I intended to go to the studio today, but didn't. I had a pretty intense day in there yesterday and probably needed some time to let things settle a bit. It was one of those sessions where I could see the beginnings of new ideas coalescing into a possible body of work and feeling a little grounded after being in a period of extensive experimentation. Experimentation in the sense of going outside of my usual mode of working, letting things fall where they may and leaving them in that unsettled state. Leaving some works in a state of being raw and unresolved are really useful later. There was a time when I'd automatically discard such things (I still do, but I give it more thought these days) and begin anew. 

This year, something has changed in how I look at and relate to new works. I've made more of an effort to not throw the baby out with the bath water, so to speak. I'm much more liable to let certain marks or passages in working paintings that I'm unsure of remain visible longer and give them more thought than in the past. Over the past few years, I had begun to be much more mercenary about what I thought wouldn't work for a particular piece and either remove the offending mark(s) right away or just do away with the work altogether. I've learned that when I have a day like yesterday, where I had a feeling for what I wanted and it wasn't turning out, that it might be better to not dive right back in the next day; that it may be better to take that next day, do something else and return the day after with fresher eyes.  I'm at my most critical and less patient with my work and progress when I'm feeling less than optimal mentally because of lack of sleep, as I was today. It's days like this that it's better for me to take care of errands or chores at home and go in tomorrow with a fresher eye, hopefully.  


The Artist In Me said...

Hey Tim!

I totally feel you on this!
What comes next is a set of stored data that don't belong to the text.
(* ===== verification/RbWalk.v ===== *)
(** * Red-black trees: walks

    [rb_first_uncached], [rb_next] of include/ds/rbtree.h and the search for
    the predecessor in [rb_erase], against the inorder list. *)

From stdpp Require Import base list gmap.
From Stdlib Require Import ZArith Lia.
From S2P Require Import Prelude RbModel RbTree RbRepr RbRotate RbInsert.
Local Open Scope Z_scope.

Section walks.
Context (s0 : rbstate) (D : list Z).

Lemma holds_tsize s k t : holds s0 D s (plug k t) → (tsize t < 2 + size (nodes s))%nat.
Proof.
  intros [H _ _]. pose proof (repr_size _ _ H) as Hs. rewrite inorder_plug, !length_app in Hs.
  rewrite tsize_inorder. lia.
Qed.

Lemma wp_walk_left s k t (Q : Z → rbstate → Prop) :
  holds s0 D s (plug k t) → t ≠ Leaf → Q (leftmost t) s → wp (walk_left (root t)) s Q.
Proof.
  intros H Hne HQ. unfold walk_left, walk_fuel. apply wp_bind, wp_bind, wp_get, wp_ret.
  eapply (wp_loop (λ n node s', s' = s ∧ ∃ k' t', holds s0 D s (plug k' t') ∧ t' ≠ Leaf ∧
    node = root t' ∧ leftmost t' = leftmost t ∧ n = tsize t')).
  - intros n node s' (-> & k' & t' & H' & Ht' & -> & Hlm & ->).
    destruct t' as [|a c l r]; [done|]. apply wp_bind. eapply wp_rd_node; [exact H'|].
    cbn [left]. destruct l as [|b cb lb rb]; simpl.
    { simpl in Hlm. apply wp_ret. by rewrite Hlm. }
    assert (holds s0 D s (plug (FL a c r :: k') (Node b cb lb rb))) as H'' by done.
    destruct (Z.eqb_spec b NULL).
    { destruct H'' as [(_ & Hv & _)%repr_node _ _]. by destruct (valid_ne _ Hv). }
    apply wp_ret. exists (tsize (Node b cb lb rb)). simpl. split; [lia|]. split; [done|].
    by exists (FL a c r :: k'), (Node b cb lb rb).
  - split; [done|]. exists k, t. by split_and!.
  - by eapply holds_tsize.
Qed.

(** The last node of a subtree, with the path down to it. *)
Lemma wp_walk_right s k t (Q : Z → rbstate → Prop) :
  holds s0 D s (plug k t) → t ≠ Leaf →
  (∀ j y c l, t = plug j (Node y c l Leaf) → cafter j = [] → Q y s) →
  wp (walk_right (root t)) s Q.
Proof.
  intros H Hne HQ. unfold walk_right, walk_fuel. apply wp_bind, wp_bind, wp_get, wp_ret.
  eapply (wp_loop (λ n node s', s' = s ∧ ∃ j t', t = plug j t' ∧ cafter j = [] ∧ t' ≠ Leaf ∧
    node = root t' ∧ n = tsize t')).
  - intros n node s' (-> & j & t' & Ht & Hj & Ht' & -> & ->).
    destruct t' as [|a c l r]; [done|]. rewrite Ht, <-plug_app in H.
    apply wp_bind. eapply wp_rd_node; [exact H|].
    cbn [right]. destruct r as [|b cb lb rb]; simpl; [by eapply HQ|].
    assert (holds s0 D s (plug (FR a c l :: j ++ k) (Node b cb lb rb))) as H'' by done.
    destruct (Z.eqb_spec b NULL).
    { destruct H'' as [(_ & Hv & _)%repr_node _ _]. by destruct (valid_ne _ Hv). }
    apply wp_ret. exists (tsize (Node b cb lb rb)). simpl. split; [lia|]. split; [done|].
    by exists (FR a c l :: j), (Node b cb lb rb).
  - split; [done|]. by exists [], t.
  - by eapply holds_tsize.
Qed.

(** [rb_next] is the successor in the inorder list. *)
Lemma wp_rb_next s k a c l r (Q : Z → rbstate → Prop) :
  holds s0 D s (plug k (Node a c l r)) →
  Q (default NULL (head (inorder r ++ cafter k))) s →
  wp (rb_next a) s Q.
Proof.
  intros H HQ. unfold rb_next.
  pose proof (holds_repr _ _ _ _ H) as (_ & Hv & _)%repr_node.
  destruct (Z.eqb_spec a NULL); [by destruct (valid_ne _ Hv)|].
  apply wp_bind. eapply wp_rd_node; [done|]. cbn [right].
  destruct r as [|b cb lb rb]; simpl.
  - unfold walk_fuel. apply wp_bind, wp_bind, wp_get, wp_ret.
    eapply (wp_loop (λ n node s', s' = s ∧ ∃ k' c' l' r', holds s0 D s (plug k' (Node node c' l' r')) ∧
      cafter k' = cafter k ∧ n = length k')).
    + intros n' node s' (-> & k' & c' & l' & r' & H' & Hk' & ->).
      apply wp_bind. eapply wp_rb_parent; [done|]. destruct k' as [|f k']; simpl.
      { apply wp_ret. simpl in *. by rewrite <-Hk' in HQ. }
      destruct (Z.eqb_spec (faddr f) NULL).
      { by destruct (valid_ne _ (holds_cparent_cons _ _ _ _ _ _ H')). }
      apply wp_bind. eapply wp_rd_frame; [exact H'|].
      destruct f as [p cp o|p cp o]; simpl in *.
      * assert (node ≠ root o) as Hne.
        { eapply (focus_ne_root _ _ _ (FL p cp o :: k')); [exact H'|set_solver|].
          intros z Hz. apply caddrs_cons. auto. }
        destruct (Z.eqb_spec node (root o)); [done|]. apply wp_ret. by rewrite <-Hk' in HQ.
      * rewrite Z.eqb_refl. apply wp_ret. exists (length k'). split; [lia|]. split; [done|].
        exists k', cp, o, (Node node c' l' r'). by split_and!.
    + split; [done|]. exists k, c, l, Leaf. by split_and!.
    + by eapply holds_size.
  - assert (holds s0 D s (plug (FR a c l :: k) (Node b cb lb rb))) as H' by done.
    destruct (Z.eqb_spec b NULL).
    { destruct H' as [(_ & Hvb & _)%repr_node _ _]. by destruct (valid_ne _ Hvb). }
    cbn [negb]. eapply (wp_walk_left s _ (Node b cb lb rb)); [exact H'|done|].
    rewrite leftmost_hd. simpl in *. rewrite <-(assoc_L (++)) in HQ. by destruct (inorder lb).
Qed.

Lemma wp_rb_first_uncached s T (Q : Z → rbstate → Prop) :
  holds s0 D s T → Q (default NULL (head (inorder T))) s → wp rb_first_uncached s Q.
Proof.
  intros H HQ. unfold rb_first_uncached, get_root. apply wp_bind, wp_bind, wp_get, wp_ret.
  rewrite (repr_root _ _ (holds_repr _ _ _ _ H)). destruct T as [|a c l r]; simpl; [done|].
  destruct (Z.eqb_spec a NULL).
  { destruct H as [(_ & Hv & _)%(repr_node _ []) _ _]. by destruct (valid_ne _ Hv). }
  eapply (wp_walk_left s [] (Node a c l r)); [exact H|done|]. by rewrite leftmost_hd.
Qed.

End walks.
(** A sink that is just the text, for evaluation. *)
#[export] Instance log_sink : CharSink (list Z) := {| putc := λ c, modify (λ l, l ++ [u8 c]) |}.
#[export] Instance log_laws : CharSinkLaws (list Z).
Proof.
  refine {| sink_ok := λ _, True; sink_text := λ l, l |}. intros c s Q _ HQ. by apply wp_modify, HQ.
Defined.

(** ** Theorems *)

(** C39: kprintf with the console's lock free prints exactly the text its
    format and arguments stand for: literal characters as they are, strings
    (with "(null)" for NULL), numbers as their unique numerals, pointers as
    sixteen digits.  It returns, sends the text to the first serial port,
    keeps the cursor on the screen, and leaves the lock free and the
    interrupt flag as it was. *)
Theorem kprintf_correct {BC : BuildConfig} uart patience (p : printer console) ps :
  uart_drains uart patience → console_ok (sink p) → kprintf_lock p = 0 → Forall piece_ok ps →
  wp (kprintf (CS := console_sink uart patience) (concat (piece_fmt <$> ps)) (concat (piece_args <$> ps))) p
     (λ _ p', console_ok (sink p') ∧ kprintf_lock p' = 0 ∧ irq_on p' = irq_on p ∧
       ∃ t, format_text ps t ∧ sent COM1_PORT (sink p') = sent COM1_PORT (sink p) ++ t).
Proof.
  intros Hu Hp Hl Hps. apply (@wp_kprintf _ _ _ (console_laws uart patience Hu)); [done..|].
  intros k t s' Ht [Hok Et]. split; [exact Hok|]. split; [done|]. split; [done|]. by exists t.
Qed.

(** Atoi_print writes the one numeral of its number, with the prefix of
    hexadecimal and the sign of negative numbers: reading the text back gives
    the number, and no other text of that form does.  The buffer of 256 bytes
    is never overrun. *)
Theorem atoi_print_roundtrip {BC : BuildConfig} {S : Type} {CS : CharSink S} {CL : CharSinkLaws S}
    (s : S) num sign base :
  (base = 10 ∨ base = 16) → in_u 64 num → (sign = true → i64 num ≠ - 2 ^ 63) → sink_ok s →
  wp (atoi_print num sign base) s (λ _ s', ∃ t,
    wrote t s s' ∧ int_text sign base num t ∧ (∀ t', int_text sign base num t' → t' = t)).
Proof.
  intros Hb Hn Hm Hs. apply wp_atoi_print; [done..|]. intros k t s' Ht W. exists t.
  split; [done|]. split; [done|]. intros t' (ds' & -> & Hd'). destruct Ht as (ds & -> & Hd).
  rewrite (numeral_unique base _ ds' ds) by (done || lia). done.
Qed.

(** The number kprintf returns is not the number of characters written:
    literal characters are not counted and a conversion is counted once too
    often. *)
Theorem kvprintf_miscounts :
  kvprintf (BC := debug_build) [97; 98; 99] [] 0 [] = Ok (0, [97; 98; 99]) ∧
  kvprintf (BC := debug_build) [37; 117] [Num 7] 0 [] = Ok (2, [55]).
Proof. by vm_compute. Qed.

Lemma kprintf_correct_witness :
  wp (kprintf (BC := debug_build) (CS := console_sink (λ _, 0x60) 0) [120; 61; 37; 108; 100] [Num (-42)])
     (mk_printer ConsoleDemo.fresh 0 true) (λ _ p', irq_on p' = true).
Proof.
  eapply wp_mono; [refine (kprintf_correct (BC := debug_build) (λ _, 0x60) 0 (mk_printer ConsoleDemo.fresh 0 true)
    [PLit 120; PLit 61; PInt WL (-42)] ConsoleDemo.always_ready ConsoleDemo.fresh_ok eq_refl _)|].
  - rewrite !Forall_cons, Forall_nil. split; [split; [unfold is_char; lia|done]|].
    split; [split; [unfold is_char; lia|done]|]. split; [by vm_compute|done].
  - by intros ? ? (_ & _ & -> & _).
Defined.

Lemma atoi_print_roundtrip_witness :
  wp (atoi_print (BC := debug_build) 255 false 16) [] (λ _ s', ∃ t, wrote t [] s').
Proof.
  eapply wp_mono; [refine (atoi_print_roundtrip (BC := debug_build) [] 255 false 16 _ _ _ _);
    [by right|unfold in_u; lia|done|done]|].
  intros ? ? (t & ? & _). by exists t.
Defined.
I do hope that your next day of studio time was great! I have been standing on this as of late: The only true failure is when you stop creating. The others are just preparation for success!

Micros said...


When you had mentioned that it is better for you not to dive in right away after having a "mercenary" day. . . I've got to say that there is a certain catharsis that occurs when we destroy our own. Sometimes however, the mistakes we had made (or thought we had made) work, if only we can fine tune them in without letting our deep emotions take over and build on them.

It is the phoenix rising out of the ashes we so loosely set down earlier.